_Task directions:_ Start at the line below containing "split_and!; [|done|]." and stop at the line containing "- destruct (pool_frame". Repeat every line of that stretch exactly, and nothing outside it.
┄┄┄┄┄┄┄┄┄┄
(** writing the memory of a process *)
Lemma written_utable pt sz tf free va bs s s' :
  kmem_ok s free → utable (ram s) pt sz tf free → user_written pt free va bs s s' →
  utable (ram s') pt sz tf free ∧ (∀ q, owns (ram s') pt q ↔ owns (ram s) pt q) ∧
  pool_step (owns (ram s) pt) (owns (ram s') pt) s free s' free.
Proof.
  intros Hk [Has Hsz Hs Htr Htf] Hw. assert (Hpte := uw_pte _ _ _ _ _ _ Hw).
  assert (Has' := user_written_aspace _ _ _ _ _ _ Has Hw).
  assert (Hl : ∀ v, lpage (ram s') pt v = lpage (ram s) pt v) by (intros v; unfold lpage; by rewrite Hpte).
  assert (Hfr : ∀ x, (∀ p, owns (ram s) pt p → ¬ is_table (ram s) pt p → ¬ in_page p x) → ld8 (ram s') x = ld8 (ram s) x).
  { intros x Hx. apply (uw_frame _ _ _ _ _ _ Hw). intros v pa Hv Hpa.
    destruct (uvm_page _ _ _ (aspace_uvm _ _ _ Has) v pa Hv Hpa) as [_ Hpn].
    assert (Hit : ¬ is_table (ram s) pt pa) by (intros Ht; apply Hpn; by left).
    apply Hx; [|done]. right. exists v. unfold upage in Hpa. unfold lpage.
    destruct (has (pte_at (ram s) pt v) PTE_V) eqn:HV; [|done].
    destruct (has (pte_at (ram s) pt v) PTE_U) eqn:HU; [|done]. split; [|done].
    destruct (Z.lt_ge_cases v TRAPFRAME); [lia|]. by rewrite (as_top _ _ _ Has) in HU by lia. }
  assert (Ho : ∀ q, owns (ram s') pt q ↔ owns (ram s) pt q).
  { destruct (tables_ext (ram s) (ram s') pt) as (Htab & _).
    { intros id t x Hid Ht Hx. apply Hfr. intros p Hp Hnt.
      assert (Ht' : is_table (ram s) pt t) by (by exists id).
      apply (in_page_disjoint t); [apply (owns_page _ _ _ _ Has); by left|by apply (owns_page _ _ _ _ Has)|congruence|done]. }
    intros q. unfold owns, is_table. f_equiv.
    - f_equiv. intros id. split; intros [Hid Ht]; (split; [done|]); [by rewrite <- Htab|by rewrite Htab].
    - f_equiv. intros v. by rewrite Hl. }
  split_and!; [|done|].
  - constructor; [done|done| |by rewrite Hpte|by rewrite Hpte].
    intros v Hv. rewrite <- (Hs v Hv), !uview_None, Hl. done.
  - constructor; [apply Hw|intros q; by rewrite Ho|]. intros x Hx. apply Hfr. intros p Hp _. apply Hx. by right.
Qed.

Lemma slot_written i m p free va bs m' :
  kmem_ok m free → slot_ok i (ram m) p free → p_state p ≠ UNUSED →
  user_written (p_pagetable p) free va bs m m' →
  slot_ok i (ram m') p free ∧ pool_step (proc_pages (ram m) p) (proc_pages (ram m') p) m free m' free.
Proof.
  intros Hk Hs Hu Hw. destruct (so_used _ _ _ _ Hs Hu) as (Hpt & Hv & Hn & Hut & Hno & Htfs).
  destruct (written_utable _ _ _ _ _ _ _ _ Hk Hut Hw) as (Hut' & Ho & Hst). split.
  - constructor; try (by apply Hs); [intros _; by rewrite Ho|].
    intros j t Ht. assert (Hth := so_thread _ _ _ _ Hs j t Ht). case_if; [done|]. by rewrite Ho.
  - destruct (pool_frame _ _ (λ q, page_at (p_trapframe p) q ∨ backups (p_threads p) q) _ _ _ _ Hst) as [Hst' _].
    + intros q [[_ ->]|Hb]; [done|]. by destruct (slot_backup _ _ _ _ _ Hs Hb) as (_ & ? & _ & _ & ?).
    + apply (pool_conv _ _ _ _ _ _ _ _ Hst'); intros q; unfold proc_pages, page_at; tauto.
Qed.

(** the table after [copyout] into the memory of process [i] *)
Lemma table_written m ps np free i p va bs m' :
  table_inv m ps np free → ps !! i = Some p → p_state p ≠ UNUSED →
  user_written (p_pagetable p) free va bs m m' → table_step i m ps free m' ps np free.
Proof.
  intros Hi Hp Hu Hw. destruct (slot_written i m p free va bs m' (ti_kmem _ _ _ _ Hi) (ti_slot _ _ _ _ Hi i p Hp) Hu Hw) as [Hs Hst].
  rewrite <- (list_insert_id ps i p Hp) at 2.
  apply (table_update m ps np free i p m' p np free Hi Hp Hst Hs); [lia|]. intros _. by left.
Qed.
End Table.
┄┄┄┄┄┄┄┄┄┄
_Solution to the problem:_
  split_and!; [|done|].
  - constructor; [done|done| |by rewrite Hpte|by rewrite Hpte].
    intros v Hv. rewrite <- (Hs v Hv), !uview_None, Hl. done.
  - constructor; [apply Hw|intros q; by rewrite Ho|]. intros x Hx. apply Hfr. intros p Hp _. apply Hx. by right.
Qed.

Lemma slot_written i m p free va bs m' :
  kmem_ok m free → slot_ok i (ram m) p free → p_state p ≠ UNUSED →
  user_written (p_pagetable p) free va bs m m' →
  slot_ok i (ram m') p free ∧ pool_step (proc_pages (ram m) p) (proc_pages (ram m') p) m free m' free.
Proof.
  intros Hk Hs Hu Hw. destruct (so_used _ _ _ _ Hs Hu) as (Hpt & Hv & Hn & Hut & Hno & Htfs).
  destruct (written_utable _ _ _ _ _ _ _ _ Hk Hut Hw) as (Hut' & Ho & Hst). split.
  - constructor; try (by apply Hs); [intros _; by rewrite Ho|].
    intros j t Ht. assert (Hth := so_thread _ _ _ _ Hs j t Ht). case_if; [done|]. by rewrite Ho.
  - destruct (pool_frame _ _ (λ q, page_at (p_trapframe p) q ∨ backups (p_threads p) q) _ _ _ _ Hst) as [Hst' _].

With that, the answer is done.